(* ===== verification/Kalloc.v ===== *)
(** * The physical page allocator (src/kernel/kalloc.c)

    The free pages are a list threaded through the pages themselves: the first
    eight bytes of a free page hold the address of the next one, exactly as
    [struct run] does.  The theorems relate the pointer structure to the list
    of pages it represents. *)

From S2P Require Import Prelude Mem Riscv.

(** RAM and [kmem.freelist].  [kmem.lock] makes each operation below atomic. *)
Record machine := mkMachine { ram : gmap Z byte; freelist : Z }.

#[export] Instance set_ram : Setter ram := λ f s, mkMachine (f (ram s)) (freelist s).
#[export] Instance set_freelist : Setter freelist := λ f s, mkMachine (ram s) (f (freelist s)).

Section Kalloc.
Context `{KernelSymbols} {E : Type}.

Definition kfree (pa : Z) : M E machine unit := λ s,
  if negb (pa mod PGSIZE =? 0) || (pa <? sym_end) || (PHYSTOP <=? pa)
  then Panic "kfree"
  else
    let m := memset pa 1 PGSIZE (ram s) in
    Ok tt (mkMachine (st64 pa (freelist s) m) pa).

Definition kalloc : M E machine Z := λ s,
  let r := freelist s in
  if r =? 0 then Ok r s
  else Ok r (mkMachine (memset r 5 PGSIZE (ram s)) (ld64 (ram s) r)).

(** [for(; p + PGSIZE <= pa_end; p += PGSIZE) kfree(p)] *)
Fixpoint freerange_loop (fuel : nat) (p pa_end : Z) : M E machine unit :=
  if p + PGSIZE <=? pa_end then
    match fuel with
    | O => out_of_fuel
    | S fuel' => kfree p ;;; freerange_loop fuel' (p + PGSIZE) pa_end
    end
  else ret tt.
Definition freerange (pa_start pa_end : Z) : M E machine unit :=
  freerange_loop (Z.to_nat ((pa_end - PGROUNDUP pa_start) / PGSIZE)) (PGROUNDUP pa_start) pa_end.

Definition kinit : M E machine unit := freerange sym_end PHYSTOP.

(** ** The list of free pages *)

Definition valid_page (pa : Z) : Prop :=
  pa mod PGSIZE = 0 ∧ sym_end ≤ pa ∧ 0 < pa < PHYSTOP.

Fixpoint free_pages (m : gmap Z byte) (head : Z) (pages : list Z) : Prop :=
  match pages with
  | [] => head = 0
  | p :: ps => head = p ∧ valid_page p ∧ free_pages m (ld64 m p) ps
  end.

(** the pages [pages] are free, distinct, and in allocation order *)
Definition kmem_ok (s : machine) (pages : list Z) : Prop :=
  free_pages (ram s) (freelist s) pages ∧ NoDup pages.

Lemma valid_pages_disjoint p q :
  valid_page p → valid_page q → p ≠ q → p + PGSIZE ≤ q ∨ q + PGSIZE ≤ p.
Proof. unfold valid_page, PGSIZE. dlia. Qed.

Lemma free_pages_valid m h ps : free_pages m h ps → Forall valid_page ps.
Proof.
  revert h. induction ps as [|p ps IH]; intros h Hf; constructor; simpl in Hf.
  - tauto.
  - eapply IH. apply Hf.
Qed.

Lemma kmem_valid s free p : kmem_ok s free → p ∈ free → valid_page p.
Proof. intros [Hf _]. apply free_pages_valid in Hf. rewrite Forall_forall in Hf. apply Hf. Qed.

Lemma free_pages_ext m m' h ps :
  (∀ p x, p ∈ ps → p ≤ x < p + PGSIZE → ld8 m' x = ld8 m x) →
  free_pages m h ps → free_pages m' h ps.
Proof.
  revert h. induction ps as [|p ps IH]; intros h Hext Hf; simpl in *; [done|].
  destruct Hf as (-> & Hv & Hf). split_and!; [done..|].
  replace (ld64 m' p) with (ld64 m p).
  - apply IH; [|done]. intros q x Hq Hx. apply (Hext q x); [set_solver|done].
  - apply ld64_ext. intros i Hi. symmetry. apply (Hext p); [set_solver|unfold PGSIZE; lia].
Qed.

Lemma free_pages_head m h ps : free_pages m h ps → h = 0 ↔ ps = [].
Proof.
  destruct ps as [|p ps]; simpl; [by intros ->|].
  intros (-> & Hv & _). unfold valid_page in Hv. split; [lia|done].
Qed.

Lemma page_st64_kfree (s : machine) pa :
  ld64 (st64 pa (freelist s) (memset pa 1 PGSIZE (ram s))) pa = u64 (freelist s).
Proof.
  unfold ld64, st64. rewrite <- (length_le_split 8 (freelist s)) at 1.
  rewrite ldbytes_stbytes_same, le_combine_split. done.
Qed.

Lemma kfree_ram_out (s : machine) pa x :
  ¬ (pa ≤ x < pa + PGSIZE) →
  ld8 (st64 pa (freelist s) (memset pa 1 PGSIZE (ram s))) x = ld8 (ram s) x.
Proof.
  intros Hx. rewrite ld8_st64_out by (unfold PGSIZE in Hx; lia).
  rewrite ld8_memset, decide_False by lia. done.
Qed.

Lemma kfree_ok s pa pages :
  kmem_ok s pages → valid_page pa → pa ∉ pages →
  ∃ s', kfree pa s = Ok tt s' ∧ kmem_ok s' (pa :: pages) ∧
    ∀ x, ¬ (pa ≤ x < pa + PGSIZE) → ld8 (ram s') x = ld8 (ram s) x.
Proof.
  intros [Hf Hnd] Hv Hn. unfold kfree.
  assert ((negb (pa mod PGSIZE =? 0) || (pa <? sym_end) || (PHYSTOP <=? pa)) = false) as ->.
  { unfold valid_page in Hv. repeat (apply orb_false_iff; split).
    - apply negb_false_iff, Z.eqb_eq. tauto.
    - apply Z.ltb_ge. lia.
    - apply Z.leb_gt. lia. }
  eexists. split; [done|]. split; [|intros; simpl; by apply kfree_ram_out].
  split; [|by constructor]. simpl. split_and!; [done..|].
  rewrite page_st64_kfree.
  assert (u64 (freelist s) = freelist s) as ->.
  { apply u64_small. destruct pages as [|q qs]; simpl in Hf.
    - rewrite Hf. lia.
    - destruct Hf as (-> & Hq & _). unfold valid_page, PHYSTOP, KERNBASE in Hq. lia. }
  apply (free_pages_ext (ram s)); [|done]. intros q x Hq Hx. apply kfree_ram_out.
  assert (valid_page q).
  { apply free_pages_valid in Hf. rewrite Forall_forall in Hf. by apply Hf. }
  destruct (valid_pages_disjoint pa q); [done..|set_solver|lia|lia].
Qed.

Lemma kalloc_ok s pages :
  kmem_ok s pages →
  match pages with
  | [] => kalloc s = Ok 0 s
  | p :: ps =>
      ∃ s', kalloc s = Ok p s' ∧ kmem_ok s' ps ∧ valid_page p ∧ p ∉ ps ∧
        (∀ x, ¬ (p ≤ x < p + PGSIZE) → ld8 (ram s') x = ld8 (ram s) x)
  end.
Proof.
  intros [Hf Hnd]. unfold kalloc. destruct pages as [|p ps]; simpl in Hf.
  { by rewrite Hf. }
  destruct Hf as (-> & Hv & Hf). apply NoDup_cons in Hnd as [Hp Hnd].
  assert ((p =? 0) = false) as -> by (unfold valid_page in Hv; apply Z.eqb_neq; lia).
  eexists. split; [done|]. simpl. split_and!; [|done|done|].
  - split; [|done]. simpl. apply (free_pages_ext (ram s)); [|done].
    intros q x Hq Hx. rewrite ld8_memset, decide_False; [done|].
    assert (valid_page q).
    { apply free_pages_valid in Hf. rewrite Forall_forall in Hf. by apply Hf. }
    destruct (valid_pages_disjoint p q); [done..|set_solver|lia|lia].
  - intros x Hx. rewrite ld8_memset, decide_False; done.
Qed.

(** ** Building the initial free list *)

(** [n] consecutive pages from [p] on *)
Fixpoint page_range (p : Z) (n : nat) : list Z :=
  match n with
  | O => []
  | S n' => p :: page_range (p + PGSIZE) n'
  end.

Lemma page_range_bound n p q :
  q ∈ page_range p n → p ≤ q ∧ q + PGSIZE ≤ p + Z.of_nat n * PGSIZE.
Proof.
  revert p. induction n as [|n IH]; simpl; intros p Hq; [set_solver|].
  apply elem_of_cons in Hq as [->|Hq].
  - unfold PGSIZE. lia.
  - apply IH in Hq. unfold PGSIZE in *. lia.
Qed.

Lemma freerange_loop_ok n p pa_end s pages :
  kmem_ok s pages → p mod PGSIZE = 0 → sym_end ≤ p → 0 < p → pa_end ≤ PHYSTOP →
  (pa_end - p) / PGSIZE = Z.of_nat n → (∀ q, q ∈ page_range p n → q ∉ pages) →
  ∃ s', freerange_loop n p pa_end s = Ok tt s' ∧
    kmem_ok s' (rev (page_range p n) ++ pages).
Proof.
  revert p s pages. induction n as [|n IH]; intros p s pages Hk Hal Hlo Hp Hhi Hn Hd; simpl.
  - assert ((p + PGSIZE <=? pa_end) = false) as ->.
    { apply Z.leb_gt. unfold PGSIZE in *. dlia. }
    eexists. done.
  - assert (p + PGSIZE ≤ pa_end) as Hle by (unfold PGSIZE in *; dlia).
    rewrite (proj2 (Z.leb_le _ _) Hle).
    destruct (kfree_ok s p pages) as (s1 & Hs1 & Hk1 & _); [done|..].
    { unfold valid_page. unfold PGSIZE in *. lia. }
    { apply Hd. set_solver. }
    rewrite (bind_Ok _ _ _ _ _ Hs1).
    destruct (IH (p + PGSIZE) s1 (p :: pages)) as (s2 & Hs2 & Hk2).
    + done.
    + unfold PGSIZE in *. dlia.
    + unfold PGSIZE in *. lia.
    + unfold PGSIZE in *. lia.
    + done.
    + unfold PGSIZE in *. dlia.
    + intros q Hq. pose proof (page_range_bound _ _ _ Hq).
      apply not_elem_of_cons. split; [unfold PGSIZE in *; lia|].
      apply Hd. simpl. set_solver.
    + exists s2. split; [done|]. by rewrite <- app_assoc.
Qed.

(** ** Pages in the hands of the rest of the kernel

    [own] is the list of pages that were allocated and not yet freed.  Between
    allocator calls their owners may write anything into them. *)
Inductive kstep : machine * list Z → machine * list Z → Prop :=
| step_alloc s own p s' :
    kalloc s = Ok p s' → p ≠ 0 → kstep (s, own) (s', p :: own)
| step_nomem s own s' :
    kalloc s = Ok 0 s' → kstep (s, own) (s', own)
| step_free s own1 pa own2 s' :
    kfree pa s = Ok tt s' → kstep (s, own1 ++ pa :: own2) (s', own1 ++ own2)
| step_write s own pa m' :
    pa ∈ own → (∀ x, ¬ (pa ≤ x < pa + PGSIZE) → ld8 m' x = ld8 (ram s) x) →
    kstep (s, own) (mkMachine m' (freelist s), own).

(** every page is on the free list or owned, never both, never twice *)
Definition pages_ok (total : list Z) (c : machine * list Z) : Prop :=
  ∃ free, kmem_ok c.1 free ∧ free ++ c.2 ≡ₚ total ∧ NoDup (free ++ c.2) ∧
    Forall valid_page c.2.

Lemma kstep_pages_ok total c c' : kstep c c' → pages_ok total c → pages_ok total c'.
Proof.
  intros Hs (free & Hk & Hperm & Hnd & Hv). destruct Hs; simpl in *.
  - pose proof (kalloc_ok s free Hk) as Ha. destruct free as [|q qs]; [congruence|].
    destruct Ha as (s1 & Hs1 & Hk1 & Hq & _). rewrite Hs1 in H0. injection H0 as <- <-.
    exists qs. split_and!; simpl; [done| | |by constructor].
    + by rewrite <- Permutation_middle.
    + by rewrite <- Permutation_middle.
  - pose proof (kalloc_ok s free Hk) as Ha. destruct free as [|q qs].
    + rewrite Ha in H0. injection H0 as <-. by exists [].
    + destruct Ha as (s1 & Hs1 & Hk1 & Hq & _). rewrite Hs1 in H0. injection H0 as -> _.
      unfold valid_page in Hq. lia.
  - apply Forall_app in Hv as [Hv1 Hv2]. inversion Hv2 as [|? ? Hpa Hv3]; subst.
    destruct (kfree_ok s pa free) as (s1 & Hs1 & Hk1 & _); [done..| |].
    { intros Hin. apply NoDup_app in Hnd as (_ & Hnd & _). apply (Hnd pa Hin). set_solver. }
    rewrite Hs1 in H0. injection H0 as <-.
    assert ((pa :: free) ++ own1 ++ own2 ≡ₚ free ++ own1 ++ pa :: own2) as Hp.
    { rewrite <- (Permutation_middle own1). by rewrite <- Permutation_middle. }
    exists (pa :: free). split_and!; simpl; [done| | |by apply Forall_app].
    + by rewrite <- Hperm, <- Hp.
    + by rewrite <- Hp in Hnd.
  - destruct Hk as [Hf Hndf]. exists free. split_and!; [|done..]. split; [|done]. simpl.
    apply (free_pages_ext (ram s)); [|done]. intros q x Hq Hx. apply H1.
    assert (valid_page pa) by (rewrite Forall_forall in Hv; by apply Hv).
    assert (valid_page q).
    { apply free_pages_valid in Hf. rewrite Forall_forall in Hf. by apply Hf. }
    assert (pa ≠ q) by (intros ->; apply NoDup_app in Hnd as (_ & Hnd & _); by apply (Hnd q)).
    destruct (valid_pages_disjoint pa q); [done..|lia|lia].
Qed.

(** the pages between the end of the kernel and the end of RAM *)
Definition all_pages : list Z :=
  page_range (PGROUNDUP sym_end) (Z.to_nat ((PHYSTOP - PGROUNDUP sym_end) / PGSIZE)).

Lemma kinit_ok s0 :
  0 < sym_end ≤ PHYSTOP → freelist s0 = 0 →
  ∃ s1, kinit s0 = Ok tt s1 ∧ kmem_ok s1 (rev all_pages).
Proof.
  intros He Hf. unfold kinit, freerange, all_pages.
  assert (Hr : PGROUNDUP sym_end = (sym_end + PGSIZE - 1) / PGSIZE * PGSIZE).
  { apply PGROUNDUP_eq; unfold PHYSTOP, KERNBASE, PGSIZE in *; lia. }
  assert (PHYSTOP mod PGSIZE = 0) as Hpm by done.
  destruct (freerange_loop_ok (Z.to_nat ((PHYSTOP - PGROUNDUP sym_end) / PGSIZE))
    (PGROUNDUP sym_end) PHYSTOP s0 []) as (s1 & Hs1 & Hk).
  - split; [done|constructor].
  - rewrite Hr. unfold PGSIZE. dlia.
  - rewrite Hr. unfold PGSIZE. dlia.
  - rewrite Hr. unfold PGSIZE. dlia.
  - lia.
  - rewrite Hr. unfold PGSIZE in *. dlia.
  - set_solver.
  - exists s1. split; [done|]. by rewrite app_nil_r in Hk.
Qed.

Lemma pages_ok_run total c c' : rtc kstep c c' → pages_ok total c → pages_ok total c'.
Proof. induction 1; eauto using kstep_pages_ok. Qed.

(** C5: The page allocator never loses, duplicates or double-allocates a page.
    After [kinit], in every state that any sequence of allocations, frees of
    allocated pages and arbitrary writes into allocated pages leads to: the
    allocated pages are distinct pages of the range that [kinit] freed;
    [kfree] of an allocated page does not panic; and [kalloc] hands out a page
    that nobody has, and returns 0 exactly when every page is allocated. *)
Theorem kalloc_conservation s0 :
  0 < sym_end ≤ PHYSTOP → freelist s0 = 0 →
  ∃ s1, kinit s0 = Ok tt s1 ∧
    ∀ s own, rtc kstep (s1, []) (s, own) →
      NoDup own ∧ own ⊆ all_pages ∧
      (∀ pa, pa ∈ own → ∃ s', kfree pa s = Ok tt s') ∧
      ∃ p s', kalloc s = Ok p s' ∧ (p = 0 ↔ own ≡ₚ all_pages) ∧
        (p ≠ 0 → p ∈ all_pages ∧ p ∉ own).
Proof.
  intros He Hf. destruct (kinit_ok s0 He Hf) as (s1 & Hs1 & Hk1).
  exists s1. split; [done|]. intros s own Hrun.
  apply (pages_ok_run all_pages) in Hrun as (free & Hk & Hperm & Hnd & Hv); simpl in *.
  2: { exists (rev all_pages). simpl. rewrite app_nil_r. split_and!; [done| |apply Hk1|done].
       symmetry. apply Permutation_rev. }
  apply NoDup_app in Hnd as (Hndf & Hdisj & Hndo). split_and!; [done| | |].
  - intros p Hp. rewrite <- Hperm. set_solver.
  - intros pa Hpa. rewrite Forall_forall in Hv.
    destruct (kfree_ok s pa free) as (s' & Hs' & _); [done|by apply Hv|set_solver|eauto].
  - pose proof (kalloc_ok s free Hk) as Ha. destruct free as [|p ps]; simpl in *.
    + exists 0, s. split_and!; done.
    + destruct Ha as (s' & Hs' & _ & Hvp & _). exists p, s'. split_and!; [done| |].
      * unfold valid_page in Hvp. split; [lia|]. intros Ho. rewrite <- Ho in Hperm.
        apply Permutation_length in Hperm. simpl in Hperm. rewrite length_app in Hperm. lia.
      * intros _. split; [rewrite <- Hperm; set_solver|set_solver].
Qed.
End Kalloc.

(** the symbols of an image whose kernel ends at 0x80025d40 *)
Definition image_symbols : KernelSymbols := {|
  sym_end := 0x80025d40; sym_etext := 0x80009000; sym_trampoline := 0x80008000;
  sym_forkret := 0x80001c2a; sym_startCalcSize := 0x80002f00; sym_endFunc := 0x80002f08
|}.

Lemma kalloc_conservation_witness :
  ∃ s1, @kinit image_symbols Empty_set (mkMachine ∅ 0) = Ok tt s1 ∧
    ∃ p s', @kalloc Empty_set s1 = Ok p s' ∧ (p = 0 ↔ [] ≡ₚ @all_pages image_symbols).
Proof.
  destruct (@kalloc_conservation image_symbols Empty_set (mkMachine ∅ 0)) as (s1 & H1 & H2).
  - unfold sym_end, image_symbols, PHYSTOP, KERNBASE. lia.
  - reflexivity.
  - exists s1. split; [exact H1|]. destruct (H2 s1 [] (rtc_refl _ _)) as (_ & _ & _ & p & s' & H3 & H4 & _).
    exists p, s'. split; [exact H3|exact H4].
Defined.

----

ASSIGNMENT - Each line holding the word "else" must be copied from the data.

RESULT OF THIS TASK -
  else
  else Ok r (mkMachine (memset r 5 PGSIZE (ram s)) (ld64 (ram s) r)).
  else ret tt.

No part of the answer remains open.